Louisiana State University

BATON ROUGE – Antarctica has long held secrets of the earth's history locked in its icy depths, and until recently, there has been very little information on the environments that have been sealed beneath miles of ice for millions of years. Now, a team of researchers from nine institutions – including LSU – have been funded to the tune of $10 million dollars by the National Science Foundation, or NSF, to get to the bottom of things – literally. These scientists will drill through the West Antarctic Ice Sheet and Ross Ice Shelf in Antarctica to directly access a subglacial lake and the cavity below the ice shelf.

WISSARD, the Whillans Ice Stream Subglacial Access Research Drilling project, will investigate the physical, chemical and geobiological interactions in subglacial environments poised at the interface of the Antarctic cryosphere, geosphere and global ocean. LSU will primarily be responsible for one phase of WISSARD known as GBASE, or GeomicroBiology of Antarctic Subglacial Environments, which will focus on the microbes that call this extreme environment home.

"We expect to find novel microbial species and ecosystems in the subglacial hydrological system beneath the Whillans Ice Stream that thrive in permanent cold and darkness," said Brent Christner, LSU assistant professor of biological sciences and a principal investigator for the GBASE program. "Our recent work supports the notion that Antarctic subglacial environments are a habitat for life. The WISSARD project will allow us to study these systems in an unprecedented way."
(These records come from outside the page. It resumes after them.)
(** C4 (the claim as stated fails): two haiku whose titles, artists and
    lines agree one by one after trimming and lower-casing, and whose
    signatures differ: the first line of one ends in a space, which lies
    inside the joined text. *)
Lemma signature_sees_inner_whitespace :
  lower (strip (title haiku_inner_space))
  = lower (strip (title haiku_trimmed))
  /\ lower (strip (artist haiku_inner_space))
     = lower (strip (artist haiku_trimmed))
  /\ map (fun l => lower (strip l)) (lines haiku_inner_space)
     = map (fun l => lower (strip l)) (lines haiku_trimmed)
  /\ signature haiku_inner_space
     = Ok (lit "fe7928c1b67b56434b2346b8ce44e3d3235286a0beabfc1cf2f94c61f9061ce2")
  /\ signature haiku_trimmed
     = Ok (lit "2f5704a828f0658c6c90f6fdbef90dc14b718326bd0271b6de81cf7f2563ec85")
  /\ signature haiku_inner_space <> signature haiku_trimmed.
Proof.
  repeat split; try (vm_compute; reflexivity).
  vm_compute. discriminate.
Qed.
(** * Studycentre: quiz difficulty control, grading fallback, topic
      performance and revision planning

    Shallow embedding of the parts of [src/main.py] that decide anything:
    [QuizAgent.grade_quiz], [QuizAgent.track_results],
    [QuizAgent.get_next_difficulty], [PlannerAgent.create_revision_plan]
    and the per-topic averaging done inline by the [/planner/create]
    endpoint; further on, the agents that only relay the service
    ([FlashcardGenerator.generate], [QuizAgent.generate_quiz],
    [DoubtAgent.ask_question], [PlannerAgent.get_topic_analysis]),
    [DocumentTextExtractor._table_to_markdown] and the endpoints
    [/quiz/grade], [/performance/{context_id}], [/planner/topics] and
    [/upload].  Downloading, file parsing, the database and the validation
    of responses are not modelled.

    Modelling conventions.
    - Whatever [json.loads] can return is a [value]; Python's dynamic checks
      ([.get] on a non-dict, iteration over a non-iterable, item assignment
      on a non-dict, [sum] over non-numbers) are written out and raise.
    - Python floats are exact rationals ([Q]); the rounding of float
      addition and division is not modelled.  For a window of booleans the
      score is the correctly rounded quotient of two integers, and its
      comparisons with the literals 0.8 and 0.5 agree with the rational
      ones for every window shorter than 2^50 entries.
    - The text-generation service, [datetime.fromisoformat],
      [datetime.isoformat], [str] of an exception and the system clock are
      parameters of the development. *)

From Stdlib Require Import QArith Lqa Ascii String.
From stdpp Require Import gmap strings list.

Local Open Scope Z_scope.

(** ** Python values and exceptions *)

Module Py.

#[warnings="-register-all"]
Inductive value :=
| VNone
| VBool (b : bool)
| VNum (q : Q)
| VStr (s : string)
| VList (l : list value)
| VDict (kvs : list (string * value)).

Inductive exn :=
| OpenAIError
| JSONDecodeError
| AttributeError
| TypeError.

Inductive outcome (A : Type) :=
| Ok (a : A)
| Raise (e : exn).
Arguments Ok {A} a.
Arguments Raise {A} e.

Definition obind {A B} (m : outcome A) (f : A -> outcome B) : outcome B :=
  match m with
  | Ok a => f a
  | Raise e => Raise e
  end.

(** [try: body / except Exception as e: handler e]. *)
Definition try_except {A} (body : outcome A) (handler : exn -> outcome A)
  : outcome A :=
  match body with
  | Ok a => Ok a
  | Raise e => handler e
  end.

(** Dicts keep insertion order; keys are unique. *)
Fixpoint dict_lookup (kvs : list (string * value)) (k : string)
  : option value :=
  match kvs with
  | [] => None
  | (k', v) :: rest => if String.eqb k' k then Some v else dict_lookup rest k
  end.

Fixpoint dict_store (kvs : list (string * value)) (k : string) (x : value)
  : list (string * value) :=
  match kvs with
  | [] => [(k, x)]
  | (k', v) :: rest =>
      if String.eqb k' k then (k', x) :: rest
      else (k', v) :: dict_store rest k x
  end.

(** [o.get(k, d)]: only dicts have [get]. *)
Definition py_get (o : value) (k : string) (d : value) : outcome value :=
  match o with
  | VDict kvs => Ok (default d (dict_lookup kvs k))
  | _ => Raise AttributeError
  end.

(** [o[k] = x] for a string key [k]: only dicts accept it. *)
Definition py_setitem (o : value) (k : string) (x : value) : outcome value :=
  match o with
  | VDict kvs => Ok (VDict (dict_store kvs k x))
  | _ => Raise TypeError
  end.

Fixpoint chars (s : string) : list value :=
  match s with
  | EmptyString => []
  | String c rest => VStr (String c EmptyString) :: chars rest
  end.

(** [for item in o]: lists give their elements, dicts their keys, strings
    their characters; nothing else is iterable. *)
Definition py_iter (o : value) : outcome (list value) :=
  match o with
  | VList l => Ok l
  | VDict kvs => Ok (map (fun kv => VStr (fst kv)) kvs)
  | VStr s => Ok (chars s)
  | _ => Raise TypeError
  end.

(** One step of [sum]: [acc + x].  Exact when the entries are booleans;
    on floats the rounding and overflow of [+] are not modelled. *)
Definition py_add (acc : Q) (x : value) : outcome Q :=
  match x with
  | VBool b => Ok (acc + (if b then 1 else 0))%Q
  | VNum q => Ok (acc + q)%Q
  | _ => Raise TypeError
  end.

(** [sum(l)], starting from 0 and adding left to right. *)
Fixpoint py_sum_from (acc : Q) (l : list value) : outcome Q :=
  match l with
  | [] => Ok acc
  | x :: rest => obind (py_add acc x) (fun acc' => py_sum_from acc' rest)
  end.

Definition py_sum (l : list value) : outcome Q := py_sum_from 0%Q l.

(** [a > b] and [a < b] on numbers. *)
Definition gtb (a b : Q) : bool := negb (Qle_bool a b).
Definition ltb (a b : Q) : bool := negb (Qle_bool b a).

End Py.
Export Py.

(** ** The text-generation service *)

Inductive reply :=
| CallFailed                (* [chat.completions.create] raised *)
| Unparsable                (* [json.loads] raised on the content *)
| Parsed (data : value).    (* [json.loads] returned [data] *)

(** ** QuizAgent *)

Module QuizAgent.

(** A method of the agent: it reads and writes [self.accuracy_tracker] and
    may raise; the tracker survives a raise as it was left. *)
Definition M (A : Type) : Type := list value -> outcome A * list value.

Definition ret {A} (a : A) : M A := fun tr => (Ok a, tr).
Definition raise {A} (e : exn) : M A := fun tr => (Raise e, tr).
Definition bind {A B} (m : M A) (f : A -> M B) : M B :=
  fun tr =>
    match m tr with
    | (Ok a, tr') => f a tr'
    | (Raise e, tr') => (Raise e, tr')
    end.
Definition lift {A} (o : outcome A) : M A := fun tr => (o, tr).
Definition get_tracker : M (list value) := fun tr => (Ok tr, tr).
Definition put_tracker (tr : list value) : M unit := fun _ => (Ok tt, tr).
Definition try_catch {A} (body : M A) (handler : exn -> M A) : M A :=
  fun tr =>
    match body tr with
    | (Ok a, tr') => (Ok a, tr')
    | (Raise e, tr') => handler e tr'
    end.

Declare Scope agent_scope.
Delimit Scope agent_scope with agent.
Notation "x <- m ;; k" := (bind m (fun x => k))
  (at level 100, m at next level, right associativity) : agent_scope.
Notation "m ;;; k" := (bind m (fun _ => k))
  (at level 100, right associativity) : agent_scope.
Local Open Scope agent_scope.

Record qa_pair := { q : string; a : string }.

Record grading_item := {
  question : string;
  correct_answer : string;
  user_answer : string
}.

(** [__init__]: [self.accuracy_tracker = []]. *)
Definition init : list value := [].

(** The loop building [grading_data]. *)
Definition grading_data (quiz_data : list qa_pair) (user_answers : list string)
  : list grading_item :=
  imap (fun i item =>
          {| question := q item;
             correct_answer := a item;
             user_answer := default EmptyString (user_answers !! i) |})
       quiz_data.

(** The loop of [track_results]: one append per item, stopping at the first
    item that has no [get]. *)
Fixpoint track_items (items : list value) : M unit :=
  match items with
  | [] => ret tt
  | item :: rest =>
      ok <- lift (py_get item "is_correct" (VBool false)) ;;
      tr <- get_tracker ;;
      put_tracker (tr ++ [ok]) ;;;
      track_items rest
  end.

Definition track_results (results : value) : M unit :=
  items <- lift (py_iter results) ;;
  track_items items.

Definition error_result : value :=
  VDict [("is_correct", VBool false);
         ("feedback", VStr "Error grading this question.")].

Section Grading.
Variable oracle : list grading_item -> reply.

(** The body of the [try] block. *)
Definition grade_quiz_try (gd : list grading_item) : M value :=
  match oracle gd with
  | CallFailed => raise OpenAIError
  | Unparsable => raise JSONDecodeError
  | Parsed results =>
      rs <- lift (py_get results "results" (VList [])) ;;
      track_results rs ;;;
      lift (py_get results "results" (VList []))
  end.

Definition grade_quiz (quiz_data : list qa_pair) (user_answers : list string)
  : M value :=
  let gd := grading_data quiz_data user_answers in
  try_catch (grade_quiz_try gd)
    (fun _ => ret (VList (replicate (length quiz_data) error_result))).
End Grading.

(** The [if score > 0.8 / elif score < 0.5 / else] cascade. *)
Definition next_level (score : Q) (current_difficulty : string) : string :=
  if gtb score 0.8 then
    if String.eqb current_difficulty "Easy" then "Medium" else "Hard"
  else if ltb score 0.5 then
    if String.eqb current_difficulty "Hard" then "Medium" else "Easy"
  else current_difficulty.

Definition get_next_difficulty (current_difficulty : string) : M string :=
  tr <- get_tracker ;;
  match tr with
  | [] => ret "Easy"
  | _ =>
      total <- lift (py_sum tr) ;;
      let score := (total / inject_Z (Z.of_nat (length tr)))%Q in
      put_tracker [] ;;;
      ret (next_level score current_difficulty)
  end.

End QuizAgent.

(** ** PlannerAgent *)

Module PlannerAgent.

(** A [datetime]: microseconds on the time line, and the UTC offset when
    the value is timezone-aware.  The year range 1..9999 is not modelled. *)
Record datetime := { dt_us : Z; dt_offset : option Z }.

Definition us_per_day : Z := 86400000000.

(** [d + timedelta(days=n)]. *)
Definition add_days (d : datetime) (n : Z) : datetime :=
  {| dt_us := dt_us d + n * us_per_day; dt_offset := dt_offset d |}.

(** [(x - y).days]: a naive and an aware value do not subtract. *)
Definition sub_days (x y : datetime) : outcome Z :=
  match dt_offset x, dt_offset y with
  | None, None => Ok ((dt_us x - dt_us y) / us_per_day)
  | Some ox, Some oy => Ok (((dt_us x - ox) - (dt_us y - oy)) / us_per_day)
  | _, _ => Raise TypeError
  end.

(** [s.replace('Z', '+00:00')]. *)
Fixpoint replace_Z (s : string) : string :=
  match s with
  | EmptyString => EmptyString
  | String c rest =>
      if Ascii.eqb c "Z"%char then String.append "+00:00" (replace_Z rest)
      else String c (replace_Z rest)
  end.

(** What the user prompt is made of: [context[:5000]], the day count, the
    listed topics or the text "All topics from the material", and the dumped
    performance data or the text "No performance data available". *)
Record prompt := {
  p_context : string;
  p_days : Z;
  p_topics : option (list string);
  p_performance : option (gmap string Q)
}.

Record plan_data := {
  plan : value;
  summary : value;
  exam_date : string;
  days_until_exam : Z
}.

(** [x if x else <text>] for a list or dict argument. *)
Definition if_topics (topics : option (list string)) : option (list string) :=
  match topics with
  | Some (t :: ts) => Some (t :: ts)
  | _ => None
  end.

Definition if_performance (perf : option (gmap string Q))
  : option (gmap string Q) :=
  match perf with
  | Some m => if decide (m = ∅) then None else Some m
  | None => None
  end.

Section Planner.
Variable oracle : prompt -> reply.
Variable fromisoformat : string -> option datetime.
Variable isoformat : datetime -> string.
Variable str_exn : exn -> string.
(** [clock k]: what the k-th call of [datetime.now()] made by one
    invocation returns. *)
Variable clock : nat -> Z.

Definition now (k : nat) : datetime :=
  {| dt_us := clock k; dt_offset := None |}.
The overarching scientific objective of WISSARD is to assess the role of water beneath the Whillans Ice Stream in interlinked glaciological, geological, microbiological, geochemical and oceanographic systems. GBASE will examine distinct, but hydrologically-related, subglacial environments, assess the biodiversity there, reveal how these environments function in constant cold and no sunlight and determine the importance they play in delivering nutrients to the ocean.

Environmental stewardship is a foremost priority of the WISSARD project. "To ensure that surface microbes and chemicals are not introduced during sampling, we will spend the next year rigorously testing the procedures and equipment that will be used to drill into and access these pristine subglacial environments," said Christner. "A special hot water drill is currently being built that will use heat, filtration and an ultraviolet treatment to sterilize the water that will be used to drill to the base of the ice sheet and prevent contamination."

The other two WISSARD components, LISSARD, Lake and Ice Stream Subglacial Access Research Drilling, and RAGES, Robotics Access to Grounding-zones for Exploration and Science, will allow GBASE to cast its results in a holistic ecosystem perspective. The three projects are connected scientifically through common interest in coupled fluxes of ice, subglacial sediments, nutrients and water. WISSARD provides the opportunity to collect direct observations that will elucidate fundamental scientific questions pertaining to past and future marine ice sheet stability, biodiversity in the cryosphere and how the biology of these systems mobilizes major nutrients to the ocean.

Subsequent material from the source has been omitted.